In 2014, just prior to the implementation of utility-style regulation of ISPs in the U.S., University of Pennsylvania Law Professor Christopher Yoo looked at investment and performance data as well as Internet usage data in the U.S. and Europe. He noted that Europe “has long subjected the Internet to the regulatory regime applicable to the telephone system,” i.e. utility regulation. The results were striking.

Yoo found that broadband investment per household in the U.S. was over double that of Europe in 2012. As a consequence of greater investment, 82 percent of U.S. households enjoyed access to high-speed broadband, defined in this case as 25 megabits-per-second download speeds, compared to just 54 percent in Europe. The difference was even more stark when only observing rural areas. In Europe, only 12 percent of rural households had access to high-speed broadband. In America, nearly half did.

Greater investment in and access to the Internet for Americans has naturally resulted in greater Internet usage. Yoo’s study found that the average American consumed approximately 50 percent more bandwidth than his or her European counterparts. This means more working from home, more streaming, more video gaming, and more ordering anything one’s heart desires with a few clicks as a part of American life.

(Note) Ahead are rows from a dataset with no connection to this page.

(* The archive _yep_pack_directory writes when it starts with nodes in the
   pack list. *)
Lemma pack_directory_layout_from zl fs V fuel directory_path output_name st0 st1 :
  _yep_walk_directory_v2 fs fuel directory_path
    (with_root (plog st0 (yep_logf yep_log_debug (PackingDirectory (c_str directory_path))))
               (Some (normalize_path_separators (c_str directory_path))))
  = Done st1 ->
  creatable fs (c_str output_name) = true ->
  entry_count (yep_pack_list st0) = zlen (head (yep_pack_list st0)) ->
  Forall node_wf (head (yep_pack_list st0)) ->
  let nodes := pack_list_of fs fuel directory_path ++ head (yep_pack_list st0) in
  packable zl fs nodes ->
  not_a_source output_name nodes ->
  exists st',
    _yep_pack_directory zl fs V fuel directory_path output_name st0
    = Done (true, st',
            with_file_bytes fs (c_str output_name)
              (archive_bytes V (map (stored_entry zl fs) nodes))).
Proof.
  intros Hw Hcr Hinv Hwf0 nodes (Hi & Hsrc & Hn & Hsz) Hapart.
  pose proof (walk_pushed fs fuel _ _ _ Hw) as (Hh & Hcnt & _).
  cbn [with_root plog yep_pack_list yep_pack_root_path] in Hh, Hcnt.
  fold (pack_list_of fs fuel directory_path) in Hh. fold nodes in Hh.
  assert (Hwf : Forall node_wf nodes).
  { apply Forall_app. split; [apply pack_list_of_wf | assumption]. }
  assert (Hc : entry_count (yep_pack_list st1) = zlen nodes).
  { rewrite Hcnt, Hinv. unfold nodes, pack_list_of, zlen.
    rewrite length_app, length_rev. lia. }
  rewrite zlen_archive_bytes in Hsz by assumption.
  pose proof (zlen_nonneg nodes) as Hn0.
  pose proof (zlen_nonneg (payloads (map (stored_entry zl fs) nodes))) as Hp0.
  unfold _yep_pack_directory. rewrite Hw.
  cbn [obind]. rewrite Hcr. cbn [negb].
  cbn [yep_pack_list with_root plog].
  eexists.
  rewrite Hc, Hh.
  set (file0 := {| fd := 0%nat; content := []; pos := 0 |}).
  assert (H0 : at_end file0) by reflexivity.
  destruct (fwrite_at_end (le_bytes 1 (u8 V)) file0 H0) as [C1 E1].
  destruct (fwrite_at_end (le_bytes 2 (u16 (zlen nodes))) _ E1) as [C2 E2].
  destruct (write_headers_content nodes _ E2) as [C3 E3].
  set (file3 := write_headers nodes _) in *.
  assert (Hhdr : le_bytes 1 (u8 V) ++ le_bytes 2 (u16 (zlen nodes))
                 = le_bytes 1 V ++ le_bytes 2 (zlen nodes)).
  { unfold u16. rewrite Z.mod_small by lia. cbn [le_bytes]. unfold u8.
    now rewrite byte_of_Z_mod. }
  assert (C : content file3
              = (le_bytes 1 V ++ le_bytes 2 (zlen nodes))
                ++ concat (map placeholder nodes) ++ []).
  { rewrite C3, C2, C1. cbn [content file0 app]. rewrite app_nil_r.
    rewrite <- Hhdr. now rewrite <- app_assoc. }
  assert (Z3 : zlen (content file3) = 3 + 78 * zlen nodes).
  { rewrite C. unfold zlen. rewrite !length_app, !length_le_bytes. cbn [length].
    rewrite Nat.add_0_r.
    assert (L : forall l, Forall node_wf l ->
                          length (concat (map placeholder l)) = (78 * length l)%nat).
    { induction 1 as [|x l Hx _ IHl]; [reflexivity|].
      cbn [map concat]. rewrite length_app, IHl, (length_placeholder _ Hx).
      cbn [length]. lia. }
    rewrite (L _ Hwf). lia. }
  unfold write_pack_file. cbn [yep_pack_list with_list with_root plog].
  rewrite Hc, Hh. change YEP_HEADER_SIZE_BYTES with 78.
  rewrite (u32_small (3 + zlen nodes * 78)) by lia.
  replace (3 + zlen nodes * 78) with (zlen (content file3)) by lia.
  destruct (write_pack_loop_layout zl (while_writing fs (c_str output_name)) fs Hi
              nodes _ [] file3 0 C) as (f' & Hl & Hc').
  - unfold zlen. rewrite length_app, !length_le_bytes. reflexivity.
  - lia.
  - now apply while_writing_reads_as.
  - assumption.
  - assumption.
  - lia.
  - rewrite Hl. cbn [obind]. do 3 f_equal.
    rewrite Hc', Z3. unfold archive_bytes. rewrite zlen_map.
    cbn [app]. now rewrite <- !app_assoc.
Qed.
Lemma parallel_with_elem step i j others x :
  x ∈ parallel_with step i j others <->
  exists k other, others !! k = Some other /\ i <> (j + k)%nat /\
                  _steps_overlap step other = true /\ step_id other = x.
Proof.
  revert j; induction others as [|o others IH]; intros j; simpl.
  - split; [by intros ?%elem_of_nil|]. by intros (k & other & ? & _).
  - assert (Hshift : (exists k other, others !! k = Some other /\ i <> (S j + k)%nat /\
                        _steps_overlap step other = true /\ step_id other = x) ->
                     exists k other, (o :: others) !! k = Some other /\ i <> (j + k)%nat /\
                        _steps_overlap step other = true /\ step_id other = x).
    { intros (k & other & Hk & Hne & Hov & Hid).
      exists (S k), other. repeat split; try done. lia. }
    destruct (negb (i =? j)%nat && _steps_overlap step o) eqn:Hc.
    + apply andb_true_iff in Hc as [Hij Hov].
      apply negb_true_iff, Nat.eqb_neq in Hij.
      rewrite elem_of_cons, IH. split.
      * intros [->|H]; [|by apply Hshift].
        exists 0%nat, o. repeat split; try done. lia.
      * intros ([|k] & other & Hk & Hne & Hov' & Hid); simpl in Hk.
        -- left. by simplify_eq.
        -- right. exists k, other. repeat split; try done. lia.
    + rewrite IH. split; [apply Hshift|].
      intros ([|k] & other & Hk & Hne & Hov' & Hid); simpl in Hk.
      * simplify_eq. apply andb_false_iff in Hc as [Hc|Hc]; [|congruence].
        apply negb_false_iff, Nat.eqb_eq in Hc. lia.
      * exists k, other. repeat split; try done. lia.
Qed.

Lemma parallel_loop_other sorted i todo groups id :
  id ∉ map step_id todo ->
  parallel_loop sorted i todo groups !! id = groups !! id.
Proof.
  revert i groups; induction todo as [|s todo IH]; intros i groups Hid; simpl; [done|].
  simpl in Hid. apply not_elem_of_cons in Hid as [Hne Hid].
  rewrite IH by done.
  destruct (parallel_with s i 0 sorted); [done|].
  by rewrite lookup_insert_ne.
Qed.
(** X7: [file_load] returns: on a loader whose sticky pair is empty or the
    bundle handler's, a bound above the number of records left in the
    stream is enough for the read loop, and one pass for each dispatch. *)
Theorem file_load_terminates
        (fuel : nat) (ctx : OSSL_STORE_LOADER_CTX C) (ui : UI_METHOD) :
  sticky_inv ctx ->
  (List.length (file ctx) < fuel)%nat ->
  fst (file_load fuel ctx ui) <> OutOfFuel.
Proof.
  intros Hinv Hlen. unfold file_load.
  assert (Hread : forall c : OSSL_STORE_LOADER_CTX C,
             sticky_none c -> file c = file ctx ->
             fst (file_load_read fuel c ui) <> OutOfFuel).
  { intros c Hs Hf. unfold file_load_read.
    destruct (file_error c); [discriminate|].
    destruct fuel as [|f]; [lia|].
    apply bind_not_OutOfFuel.
    - apply file_load_loop_ends; [exact Hs|rewrite Hf; exact Hlen].
    - intros [[r c2] m] t _. destruct (1 <? m)%Z; discriminate. }
  destruct (file_load_try_repeat_cases C ctx ui Hinv)
    as [[Hn E]|[(i & l & _ & _ & E)|(_ & _ & E)]];
    rewrite (bind_Done C _ _ _ _ E); cbn [fst snd].
  - apply Hread; [exact Hn|reflexivity].
  - discriminate.
  - apply Hread; [split; reflexivity|reflexivity].
Qed.

(** Reading behind the end of a string is what [file_open] alone can come
    to: no call of [file_load] ends that way. *)
Lemma file_load_loop_in_bounds iters :
  forall f ui res (ctx : OSSL_STORE_LOADER_CTX C) mc,
    sticky_none ctx ->
    fst (file_load_loop iters (S f) ui (res, ctx, mc)) <> OutOfBounds.
Proof.
  induction iters as [|iters IH]; intros f ui res ctx mc Hs;
    [discriminate|].
  cbn [file_load_loop].
  destruct (file_load_body_step f ui res ctx mc Hs)
    as [[tr E]|(res' & ctx' & mc' & tr & E & Hst & _)]; rewrite E.
  - cbn. discriminate.
  - rewrite (bind_Done C _ _ _ _ eq_refl). cbn [fst snd].
    destruct (file_load_again_cases res' ctx' mc' Hst) as (again & Ea & Ha).
    rewrite Ea. rewrite (bind_Done C _ _ _ _ eq_refl). cbn [fst snd].
    destruct again; [|cbn; discriminate].
    destruct (Ha eq_refl) as (Hmc & _).
    destruct Hst as [Hs'|[Hmc' _]]; [|lia].
    apply IH. exact Hs'.
Qed.
Fixpoint parse_statement (fuel : nat) (section : nat) (scoped : bool) : M bool :=
  match fuel with
  | O => fail out_of_fuel
  | S fuel => statement (parse_statement fuel) fuel section scoped
  end.

Definition parse_statement_block (fuel : nat) (section : nat) (scoped : bool) : M bool :=
  parse_statement_block_with (parse_statement fuel) fuel section scoped.

(** ** Techniques and passes *)

(** The enumeration names a pass state may use for its value. *)
Definition s_enum_values : list (string * Z) :=
  [ ("NONE", 0); ("ZERO", 0); ("ONE", 1);
    ("SRCCOLOR", 2); ("SRCALPHA", 3); ("INVSRCCOLOR", 4); ("INVSRCALPHA", 5);
    ("DESTCOLOR", 8); ("DESTALPHA", 6); ("INVDESTCOLOR", 9); ("INVDESTALPHA", 7);
    ("ADD", 1); ("SUBTRACT", 2); ("REVSUBTRACT", 3); ("MIN", 4); ("MAX", 5);
    ("KEEP", 1); ("REPLACE", 3); ("INVERT", 6); ("INCR", 7); ("INCRSAT", 4);
    ("DECR", 8); ("DECRSAT", 5);
    ("NEVER", 1); ("ALWAYS", 8); ("LESS", 2); ("GREATER", 5); ("LEQUAL", 4);
    ("LESSEQUAL", 4); ("GEQUAL", 7); ("GREATEREQUAL", 7); ("EQUAL", 3);
    ("NEQUAL", 6); ("NOTEQUAL", 6) ].

Fixpoint find_enum (name : string) (l : list (string * Z)) : option Z :=
  match l with
  | [] => None
  | (k, v) :: r => if String.eqb k name then Some v else find_enum name r
  end.

(** [identifier (:: identifier)*] after an optional leading [::]; [None]
    for a token that is not an identifier. *)
Definition qualified_name_body (name : string)
  : M (loop_step string (option string)) :=
  more <- accept colon_colon ;;
  if negb more then ret (Break (Some name))
  else
    require (expect identifier) (ret (Break None)) (
      tok <- gets (@_token H) ;;
      ret (Continue (name ++ "::" ++ literal_as_string tok))).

Other studies showed similar results. A 2013 study found that had U.S. broadband and other communications investment matched that of Europe since the 1990s, “US labour productivity growth would have been 25-30 % lower[.]”

In 2014, the FCC began the process of applying utility-style regulation to ISPs, finalizing the new rules in 2015. Broadband infrastructure investment declined by $500 million between 2014 and 2015 by $500 million and by $2.7 billion between 2015 and 2016. These declines are significant given that they occurred outside of a recession, indicating the new rules were the primary culprit.

While broadband investment has since rebounded following the restoring Internet Freedom Order’s implementation, the decades-long trend of more significant Internet usage, enabled by greater investment, undoubtedly left the American economy far more resilient to the impacts of the pandemic, as bad as they may still be, than had a utility-style approach been in place all along.